Sage Aronson¹, Hooriya Aamir, Maria Adkins, Michelle Greene; ¹Barnard College, Columbia University

Scene processing is fast and effortless, yet we are often visually overwhelmed by information. Do we process such scenes more slowly? We adopt an information-theoretic framework, reasoning that visual and semantic information might limit the timecourse of visual processing. We compiled a dataset of 67,000+ RAW photographs spanning 260 different scene categories. To measure semantic information, participants provided descriptions of each photograph. We computed five metrics through natural language processing and applied principal component analysis to isolate the first component, which served as a measure of semantic information. Visual information was computed by compressing RAW images to PNG and calculating the difference in file size between the compressed and the original. This approach reasons that more compressible images contain less relative visual information. We examined both scene detection and categorization. In the detection series, participants were briefly presented with scenes or phase-randomized scenes (backwards masked), and were asked to determine whether the image was an intact scene. Images were selected from the 100 highest-information and 100 lowest-information images for both visual and semantic experiments. Results indicate that participants had higher sensitivity to images with less visual information (d’ = 2.46) than images with more (d’ = 2.03, p<0.001). By contrast, observers were more sensitive to images with high levels of semantic information (d’= 3.06) compared with low semantic information images (d’ = 1.75, p<0.0001).
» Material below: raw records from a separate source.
(** One run's outcome, from the outside world's contribution. *)
Definition run_outcome (ev : env) (run : B256) (share : KeyShare) (subset : list u8) (d : B256)
    (parts : EcdsaParts) : Prop :=
  exists ctx tr, mk_ctx st run = Ok ctx /\ dial_result ev run = Ok tr /\
    run_sign ctx share d subset tr = Some (Ok parts).

Lemma sign_digests_Ok ev instance share subset index digests s sigs s' :
  sign_digests st ev instance share subset index digests s = (Ok sigs, s') ->
  length sigs = length digests /\
  forall k d sg, digests !! k = Some d -> sigs !! k = Some sg ->
    exists parts, sg = sign_parts_of parts /\
      run_outcome ev (sub_instance instance (wmod 32 (N.of_nat (index + k)))) share subset d parts.
Proof.
  revert index s sigs s'; induction digests as [|d digests IH]; intros index s sigs s'; cbn [sign_digests].
  - intros [= <- _]. split; [done|]. intros k ? ?. by rewrite lookup_nil.
  - intros (ctx & s1 & [Hctx <-]%pair_eq & H)%mbnd_Ok.
    apply mbnd_Ok in H as (tr & s2 & Hd & H).
    assert (dial_result ev (sub_instance instance (wmod 32 (N.of_nat index))) = Ok tr) as Htr.
    { unfold dial, log, mbnd, mlift in Hd. simpl in Hd. injection Hd as Hd _. by apply map_err_Ok in Hd. }
    apply mbnd_Ok in H as (u & s3 & _ & H).
    apply mbnd_Ok in H as (parts & s4 & [Hf _]%finish_Ok & H).
    apply mbnd_Ok in H as (rest & s5 & Hrec & H). injection H as <- _.
    apply IH in Hrec as [Hlen Hk]. split; [simpl; congruence|].
    intros [|k] d' sg Hd' Hsg; simpl in Hd', Hsg.
    + injection Hd' as ->. injection Hsg as <-. exists parts. rewrite Nat.add_0_r.
      split; [done|]. by exists ctx, tr.
    + rewrite Nat.add_succ_r. exact (Hk k d' sg Hd' Hsg).
Qed.

(** Everything a successful [/sign] went through. *)
Lemma sign_Ok {N : Network} ev req s info s' :
  sign st ev req s = (Ok info, s') ->
  exists roster tx share,
    cs_roster st = Some roster /\ good_subset st roster (participants req) /\
    decode_unsigned (unsigned_transaction req) = Ok tx /\ validate tx = Ok tt /\
    evaluate (cs_policy st) (policy_view tx) = Allow /\
    fst (load_shard (cs_store st) ACTIVE_SIGNER_ID (files s)) = Ok share /\
    length (signatures info) = length (signing_digests tx) /\
    forall k d sg, signing_digests tx !! k = Some d -> signatures info !! k = Some sg ->
      exists parts, sg = sign_parts_of parts /\
        run_outcome ev (sub_instance (sign_instance req) (wmod 32 (N.of_nat k))) share
          (participants req) d parts.
Proof.
  intros [(_ & ? & _)|(Hop & _ & s1 & Hb & _ & _)]%with_op_inv; [done|].
  apply mbnd_Ok in Hb as (roster & sa & [Hro <-]%pair_eq & Hb). apply ok_or_Ok in Hro.
  apply mbnd_Ok in Hb as ([] & sb & [Hsub%check_subset_Ok <-]%pair_eq & Hb).
  apply mbnd_Ok in Hb as (digests & sc & Hv & Hb). destruct (network req).
  apply pair_eq in Hv as [Hv <-]. apply vet_Ok in Hv as (tx & Hd & Hval & Hal & ->).
  apply mbnd_Ok in Hb as (share & sd & Hl & Hb).
  apply load_own_shard_state in Hl as (_ & _ & _ & Hsh). specialize (Hsh _ eq_refl). simpl in Hsh.
  apply mbnd_Ok in Hb as (sigs & se & Hr & Hb). injection Hb as <- _.
  apply sign_digests_Ok in Hr as [Hlen Hk]. by exists roster, tx, share.
Qed.

(** What a successful [/sign] returns: one signature per digest of the
    decoded transaction, in digest order, each the output of its own protocol
    run on an instance derived from the request and the digest's index, by
    this party's context and stored shard. *)
Theorem sign_functional {N : Network} ev req s info s' :
  sign st ev req s = (Ok info, s') ->
  exists tx share,
    decode_unsigned (unsigned_transaction req) = Ok tx /\
    fst (load_shard (cs_store st) ACTIVE_SIGNER_ID (files s)) = Ok share /\
    length (signatures info) = length (signing_digests tx) /\
    forall k d sg, signing_digests tx !! k = Some d -> signatures info !! k = Some sg ->
      exists parts, sg = sign_parts_of parts /\
        run_outcome ev (sub_instance (sign_instance req) (wmod 32 (N.of_nat k))) share
          (participants req) d parts.
Proof. intros (roster & tx & share & _ & _ & Hd & _ & _ & Hsh & Hl & Hk)%sign_Ok. by exists tx, share. Qed.

(** Key generation never overwrites a generation.  If this signer's
    metadata file exists, readable or not, [/dkg] fails, changes nothing on
    disk, and contacts nobody. *)
Theorem dkg_never_overwrites ev req s r s' d :
  signer_dir (cs_store st) ACTIVE_SIGNER_ID = Ok d ->
  content (fs (files s)) (meta_path d) <> None ->
  dkg st ev req s = (r, s') ->
  (exists e, r = Err e) /\ fs (files s') = fs (files s) /\ effects s' = effects s.
Proof.
  intros Hd Hex [(_ & -> & ->)|(Hop & _ & s1 & Hb & Hf & He)]%with_op_inv; [eauto|].
  rewrite Hf, He. clear Hf He s'. set (s0 := MkProc _ _ _) in Hb. unfold mbnd at 1 in Hb.
  assert (exists e w, refuse_existing st ACTIVE_SIGNER_ID s0 = (Err e, MkProc w true (effects s)) /\
          fs w = fs (files s)) as (e & w & Hr & Hfs).
  { unfold refuse_existing, on_store.
    destruct (load_metadata (cs_store st) ACTIVE_SIGNER_ID (files s0)) as [res w] eqn:E.
    pose proof (load_metadata_fs _ _ _ _ _ E) as Hfs.
    destruct res as [m|[]]; try (by eexists _, w). exfalso.
    unfold load_metadata, mbnd, mlift in E. rewrite Hd in E. fold (meta_path d) in E.
    unfold read_or_not_found, fs_read in E. unfold content in Hex. simpl in E.
    destruct (pop_fault (files s)) as [fault w0] eqn:Hp. apply pop_fault_fs in Hp. rewrite Hp in E.
    destruct fault; [done|]. destruct (fs (files s) !! meta_path d) as [[b m|m]|]; [|done|done].
    simpl in E. by destruct (from_json b). }
  rewrite Hr in Hb. injection Hb as <- <-. eauto.
Qed.

Lemma save_stored {JL : MetaLaws J} ev pk share s s' :
  sealer_ok (sealer (cs_store st)) -> save st ev pk share s = (Ok tt, s') ->
  fst (load_shard (cs_store st) ACTIVE_SIGNER_ID (no_faults (files s'))) = Ok share /\
  fst (load_active (cs_store st) ACTIVE_SIGNER_ID (no_faults (files s'))) = Ok (Some pk).
Proof.
  intros Hseal Hs. unfold save, mmap_err, on_store in Hs.
  destruct (save_shard _ _ _ share (files s)) as [res w] eqn:E. injection Hs as Hres <-.
  apply map_err_Ok in Hres as ->. simpl.
  by destruct (save_loads _ _ _ _ _ _ Hseal E) as (_ & H1 & H2).
Qed.

Lemma assert_scheme_Ok n rn rt :
  assert_scheme st n rn rt = Ok tt -> wval rn = N.of_nat n /\ rt = cs_threshold st.
Proof.
  unfold assert_scheme. destruct (negb _ || _) eqn:E; [done|]. intros _.
  apply orb_false_iff in E as [E1%negb_false_iff%N.eqb_eq E2%negb_false_iff%bool_decide_eq_true]. done.
Qed.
In the categorization series, participants were presented with high- and low-information images and performed a 2AFC categorization task. Unlike the detection experiments, we observed no difference in categorization accuracy for high- and low-visual information. However, observers were more accurate with low semantic information images than high. Visual information limited scene detection but not categorization, while semantic information limited categorization while facilitating scene detection.